プリンストン侯爵家やターンブリー侯爵家の息のかかっていない調査会社を探し、窓口はノアが担当してハーヴィーは会社に潜入して情報を集めていた。
「しばらく様子を見てからになるけれど、ハーヴィーの代わりに会社の経営に参加したいって言ってみようと思うの。
ビクトールがあんなだから私が頑張らなきゃって思ったって言えば今度は大丈夫なんじゃないかしら?」
前回はプリンストン侯爵から『女は経営に口を出すな』と言われて却下された為、ハーヴィ一ひとりに任せることになった。
「そのくせお父様は領地経営を丸投げしてきてるのがムカつくけど、ターンブリー侯爵家が新しい後継を見つけるまでなら可能性があるんじゃないかしら?」
プリンストンの力を見せつけるとかなんとか言えば丸めこめるかもしれないとライラは考えているが、ノアは渋い顔をしている。

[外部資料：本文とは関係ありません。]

(* ===== verification/Power.v ===== *)
(** * Power monitor task (src/software/application/power.c)

    A polled AXI IIC bus with a deadline per transaction, used as the
    register bus of the INA700 driver, and the task that samples two sensors
    once a second.  The tick counter is a parameter: a clock that reads the
    bus history. *)
From S2P Require Import Prelude Bus Ina700 Settings Bitcoin Json Protocol Telemetry.
Local Open Scope cword_scope.

(** ** The code *)
Definition IIC : Z := 0x40810000.

(** The static variable and the bus history. *)
Record iic := Iic { deadline_start : Z; i_tr : trace }.

Section bus.
Context (dev : device).
(** Time in ticks, not wrapped; [xTaskGetTickCount] is its low 32 bits. *)
Context (clock : trace → Z).

(** Rounds allowed to each [wait_status]; eleven always suffice
    ([wait_fuel]). *)
Context (fuel : nat).

Definition xTaskGetTickCount (d : iic) : Z := u32 (clock (i_tr d)).
Definition rd (r : Z) (d : iic) : Z * iic :=
  let '(v, t) := Xil_In32 dev (IIC + r) (i_tr d) in (v, Iic (deadline_start d) t).
Definition wr (r v : Z) (d : iic) : iic := Iic (deadline_start d) (Xil_Out32 (IIC + r) v (i_tr d)).
Definition yield (d : iic) : iic := Iic (deadline_start d) (vTaskDelay 1 (i_tr d)).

「それは⋯⋯危険すぎます。別の手を考えましょう。今度の長期休暇で寄港地のことを調べる予定だったじゃないですか」
なんとかライラの目をよそに向けたいノアだが、あまり上手くいっていない。
「調査会社は疑われるかもけど私なら大丈夫だわ」
「俺が護衛でついていけない場所は却下です!」
選民志向の強い侯爵達は荷運びや船乗りなどの労働者以外では平民を雇っていない。ノアは父親が騎士爵を持っているだけなので、会社に入ることが出来ない。
「だったら貴族になったらどうかしら? 養子先なら直ぐにでも見つかるわよ」
ライラ同様ノアの事も気に入っているシェルバーン伯爵夫人はいつでもノアを養子にする準備は出来ていると言い続けている。

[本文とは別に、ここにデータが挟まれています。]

(** [if(count<=0||count>1472)continue;] and the sends of one part. *)
Definition send_part (discovery : option peer) (now : Z) (message : Z * list Z) (cs : list client)
    : list client * list (peer * list Z) :=
  let '(count, text) := message in
  if bool_decide (count <= 0) || bool_decide (count > 1472) then (cs, []) else
  let '(cs, out) := notify_clients now text cs in
  (cs, match discovery with Some p => (p, text) :: out | None => out end).

Section beacon.
Context {Q : Type} `{Queue Q}.
Context (dev : device).
(** [XPAR_XSYSMON_0_BASEADDR] of the generated board header, [active_mac],
    and the values of [network_up] and [ethernet_phy_known()] when message
    number [n] is built. *)
Context (sysmon : Z) (mac : list Z) (link : Z → bool * bool).

Definition temperature (raw : Z) : Z := u64 (raw * 5013743) / 6553600 - 27367.

(** The locals before the loop, [now] being the tick count: whether the hash
    counter is present, and the beacon. *)
Definition beacon_start (now : Z) (tr : trace) : bool * beacon * trace :=
  let '(id, tr) := Xil_In32 dev 0x44a300a8 tr in
  let present := bool_decide (id = 0x48534831) in
  let '(count, tr) := if present then Xil_In32 dev 0x44a300ac tr else (0, tr) in
  (present, Beacon (replicate 4 no_client) 0 0 now count, tr).

(** The request at the top of the loop. *)
Definition take_request (request : option (peer * list Z)) (now : Z) (b : beacon) : option peer * beacon :=
  match request with
  | None => (None, b)
  | Some (p, data) =>
      let text := cstr (data ++ [0]) in
      let cs := if bool_decide (text = str "SCU35_SUBSCRIBE/1") then subscribe p now (clients b) else clients b in
      (if bool_decide (text = str "SCU35_DISCOVER/1") then Some p else None,
       Beacon cs (seq b) (last_status b) (sampled b) (previous b))
  end.

(** The hash-rate sample. *)
Definition sample_rate (present : bool) (now : Z) (b : beacon) (t : telemetry Q) (tr : trace)
    : beacon * telemetry Q * trace :=
  if present && bool_decide (now -32 sampled b >= pdMS_TO_TICKS 1000) then
    let '(count, tr) := Xil_In32 dev 0x44a300ac tr in
    let delta := count -32 previous b in
    let s := stats t in
    let s := with_rate (miner_hashrate (previous b) count (now -32 sampled b) 100)
               (u32 ((now -32 sampled b) * portTICK_PERIOD_MS)) (u64 (hashes_total s + delta)) true s in
    (Beacon (clients b) (seq b) (last_status b) now count, Telemetry s (events t), tr)
  else (b, t, tr).

Definition status_event : miner_event := MinerEvent (str "status") [] [] [] 0.

(** [xQueueReceive]; [events] was created before the task. *)
Definition next_event (t : telemetry Q) : option miner_event * telemetry Q :=
  match events t with
  | None => (None, t)
  | Some q => let '(e, q) := xQueueReceive q in (e, Telemetry (stats t) (Some q))
  end.

(** The call of [miner_telemetry_json] for message number [n]. *)
Definition telemetry_message (s : miner_stats) (e : miner_event) (n event_seq uptime centi : Z) : Z * list Z :=
  miner_telemetry_json MINER_TELEMETRY_MAX s e n event_seq uptime centi mac (fst (link n)) (snd (link n)).

(** Building and sending the messages for [e] from the snapshot [s]. *)
Definition publish (discovery : option peer) (now centi : Z) (s : miner_stats) (e : miner_event)
    (event_seq : Z) (b : beacon) : beacon * list (peer * list Z) :=
  let uptime := u32 (now * portTICK_PERIOD_MS) in
  let n := seq b +32 1 in
  let full := telemetry_message s e n event_seq uptime centi in
  let with_seq n cs := Beacon cs n now (sampled b) (previous b) in
  if bool_decide (fst full <= 0) || bool_decide (fst full >= Z.of_nat MINER_TELEMETRY_MAX)
  then (with_seq n (clients b), [])
  else if bool_decide (fst full > 1472) then
    let n1 := n +32 1 in
    let status := telemetry_message s status_event n1 event_seq uptime centi in
    let '(cs, out1) := send_part discovery now status (clients b) in
    let n2 := n1 +32 1 in
    let '(cs, out2) := send_part discovery now (miner_event_json MINER_TELEMETRY_MAX e n2 event_seq uptime centi mac) cs in
    (with_seq n2 cs, out1 ++ out2)
  else
    let '(cs, out) := send_part discovery now full (clients b) in (with_seq n cs, out).

(** [dashboard_start] before it creates the tasks; [q] is the queue created. *)
Definition dashboard_start (q : Q) (t : telemetry Q) (tr : trace) : telemetry Q * trace :=
  let '(n, tr) := Xil_In32 dev MINER_ENGINES_REG tr in
  let '(hw, tr) := Xil_In32 dev MINER_HW_VERSION_REG tr in
  let '(boot, tr) := Xil_In32 dev MINER_BOOT_VERSION_REG tr in
  (Telemetry (with_versions n hw boot (stats t)) (Some q), tr).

『取り敢えず貴族になればいつでもどこでもライラについて行けるようになるのよ~』
シェルバーン伯爵夫人はパーティーやお茶会でライラのそばを離れる時心配そうな顔になるノアを見るたびに誘いをかけてくるらしい。
『心は揺れ動いていると思うの。コツコツ頑張るわ』
ライラは内心ではシェルバーン伯爵夫人が粘り勝ちしないことを祈っている。
(罪を重ねて財を蓄えた家なんて存在してはいけないと思う。プリンストン侯爵家は自分の代で終わらせるつもりだからいずれノアは自由になる。ノアには私とは関係なく自分の自由に生きて欲しい)
プリンストン侯爵家の罪が暴かれれば事業に関わっていない侯爵夫人やライラも連座で罪に問われるだろう。
(使用人全員に紹介状を書いて退職金も払ってちゃんと送り出さなくては。ノアならどこに行ってもどんな仕事を選んでもやっていけるだけの実力があるんだから、甘えるのは後もう少しだけ⋯⋯その後はもう)
翌朝、いつもより一時間早く屋敷を出た。呑気に欠伸をしていたデレクがライラの顔を見てニヤッと笑った。
「お嬢様はいつ見てもお美しい!」
「欠伸を誤魔化すためにお世辞を言わなくてもいいわ。今日は学園に着いたらそのまま待機していてくれるかしら?」
「はい、畏まりましてございます」
巫山戯た言葉遣いだがいつもながらデレクのボウ・アンド・スクレープはとても優雅で高位貴族や王族並みの美しさだと感心してしまった。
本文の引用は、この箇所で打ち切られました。